What a good article!!! Bravo!!!HADOPI is one mesure of the dictator Hermann Fürher Sarkosy in France.What a pity!!France was the ancient country of freedom in the world, and now there is a totalitary dictature....fucked Sarkosy! yes, he is! ...dead soon, in 2012 "casse toi alors pauvre con".

disinter
disinter

It's not that anyone has a problem eating the "cost of piracy". I think people are pissed because they have to pay the cost of the criminal justice system. If you feel someone is stealing something from you then fine, go after them in court but don't expect me to pay for it.

Mike
Mike

Is anyone surprised?

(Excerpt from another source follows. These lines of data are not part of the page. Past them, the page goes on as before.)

(** X26: the candidates' timestamps being aware datetimes in UTC and
    whole seconds, and the record store accepting updates: when one
    candidate of the sequence is strictly earlier than all the others, the
    lead ends with that candidate in all four response fields (timestamp,
    responder, source, minutes), wherever it stands in the sequence and
    however often the candidates are repeated. *)
Theorem strictly_earliest_wins_all_fields
    (sf : sf_client) (lead_id : string) (l : lead) (created_dt : datetime)
    (cs : list candidate) (c : candidate) :
  leads sf !! lead_id = Some l →
  First_Response_At__c l = None →
  parse_dt (CreatedDate l) = Some created_dt →
  update_error sf = None →
  (∀ c', c' ∈ cs → in_utc (responded_at c') ∧
                   whole_second (wall (responded_at c'))) →
  c ∈ cs →
  (∀ c', c' ∈ cs → c' = c ∨ wall (responded_at c) < wall (responded_at c')) →
  leads (deliver_all lead_id cs sf) !! lead_id
  = Some (Lead (Id l) (CreatedDate l)
            (Some (IsoText (wall (responded_at c))))
            (Some (responder_id c)) (Some (source c))
            (Some (int_of
                     (div_by
                        (total_seconds (wall (responded_at c) - created_dt))
                        60)))).
Proof.
  intros Hl Hat Hc Hu Hw Hin Hmin.
  assert (Recorded.with_response l created_dt c
          = Lead (Id l) (CreatedDate l)
              (Some (IsoText (wall (responded_at c))))
              (Some (responder_id c)) (Some (source c))
              (Some (int_of
                       (div_by
                          (total_seconds (wall (responded_at c) - created_dt))
                          60)))) as <-.
  { destruct (Hw c Hin) as [Hutc Hws]. unfold Recorded.with_response.
    by rewrite (iso_whole_second _ Hws), (moment_in_utc _ Hutc). }
  apply list_elem_of_split in Hin as (pre & post & ->).
  unfold deliver_all. rewrite foldl_app. simpl.
  set (good c' := in_utc (responded_at c') ∧
                  whole_second (wall (responded_at c')) ∧
                  (c' = c ∨ wall (responded_at c) < wall (responded_at c'))).
  assert (∀ pre sf,
            (∀ c', c' ∈ pre → good c') →
            update_error sf = None →
            (leads sf !! lead_id = Some l ∨
             ∃ c0, good c0 ∧
                   leads sf !! lead_id = Some (Recorded.with_response l created_dt c0)) →
            update_error (foldl (deliver lead_id) sf pre) = None ∧
            (leads (foldl (deliver lead_id) sf pre) !! lead_id = Some l ∨
             ∃ c0, good c0 ∧
                   leads (foldl (deliver lead_id) sf pre) !! lead_id
                   = Some (Recorded.with_response l created_dt c0))) as Hbefore.
  { clear -Hc Hat. intros pre.
    induction pre as [|c' pre IH]; intros sf Hall Hu Hst; [done|].
    simpl. apply IH.
    - intros c'' Hin''. apply Hall. by apply list_elem_of_further.
    - by apply deliver_update_error.
    - pose proof (Hall c' (list_elem_of_here _ _)) as Hg'.
      pose proof Hg' as (Hutc' & Hw' & Hc').
      destruct (deliver_over sf lead_id l created_dt c' Hc Hat Hutc' Hw' Hu)
        as [Hfresh Hover].
      right. destruct Hst as [Hl|(c0 & Hg0 & Hl)].
      + exists c'. split; [done|]. by apply Hfresh.
      + pose proof Hg0 as (Hutc0 & Hw0 & Hc0).
        rewrite (Hover c0 Hutc0 Hw0 Hl). case_decide; eauto. }
  assert (∀ post sf,
            (∀ c', c' ∈ post → good c') →
            good c →
            update_error sf = None →
            leads sf !! lead_id = Some (Recorded.with_response l created_dt c) →
            leads (foldl (deliver lead_id) sf post) !! lead_id
            = Some (Recorded.with_response l created_dt c)) as Hafter.
  { clear -Hc Hat. intros post.
    induction post as [|c' post IH]; intros sf Hall Hgood Hu Hst; [done|].
    simpl. apply IH; [|done| |].
    - intros c'' Hin''. apply Hall. by apply list_elem_of_further.
    - by apply deliver_update_error.
    - destruct (Hall c' (list_elem_of_here _ _)) as (Hutc' & Hw' & Hc').
      destruct Hgood as (Hutc0 & Hw0 & _).
      destruct (deliver_over sf lead_id l created_dt c' Hc Hat Hutc' Hw' Hu)
        as [_ Hover].
      rewrite (Hover c Hutc0 Hw0 Hst). case_decide; [done|].
      destruct Hc' as [->|?]; [done|lia]. }
  assert (∀ c', c' ∈ pre ++ c :: post → good c') as Hall.
  { intros c' Hin'. destruct (Hw c' Hin'). repeat split; try done.
    by apply Hmin. }
  assert (good c) as Hgood.
  { apply Hall. rewrite elem_of_app, elem_of_cons. auto. }
  destruct (Hbefore pre sf) as [Hu1 Hst1]; [|done|by left|].
  { intros c' Hin'. apply Hall. rewrite elem_of_app. auto. }
  destruct Hgood as (Hutc0 & Hw0 & Hself).
  destruct (deliver_over (foldl (deliver lead_id) sf pre) lead_id l created_dt c
              Hc Hat Hutc0 Hw0 Hu1) as [Hfresh Hover].
  apply Hafter.
  - intros c' Hin'. apply Hall. rewrite elem_of_app, elem_of_cons. auto.
  - done.
  - by apply deliver_update_error.
  - destruct Hst1 as [Hl'|(c0 & (Hutc1 & Hw1 & Hc0) & Hl')].
    + by apply Hfresh.
    + rewrite (Hover c0 Hutc1 Hw1 Hl'). case_decide as Hle; [|done].
      destruct Hc0 as [->|?]; [done|lia].
Qed.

ISPs don't want to eat the cost of piracy any more than the content industries they would love to rip off. ISPs and consumers would be happiest if they could just pilfer anything they want and never pay a cent.

disinter
disinter

Yup, the damn paying customers should pay even LESS now for content since they are already getting fucked out of money for it even if they didn't do it in the first place.

Anonymous Coward
Anonymous Coward

Appear to break a law, and receive a mail from the government. Next they'll install tablet-pc's in toilets, so they can inform us of our wrongdoing, and fine us. Just like in Demolition Man. At least there the mails were printed out, so they ended up actually being useful.

D.AN
D.AN

What are these so-referred 'costs of piracy'? Not a single valid number is yet presented.Furthermore,"[...] ISPs don’t want to eat the cost of piracy [...]"Positively nobody would want to eat costs that don't belong to them. Your statement is moot.

Jared Moya
Jared Moya

? What exactly are the costs of piracy Mike? Exactly.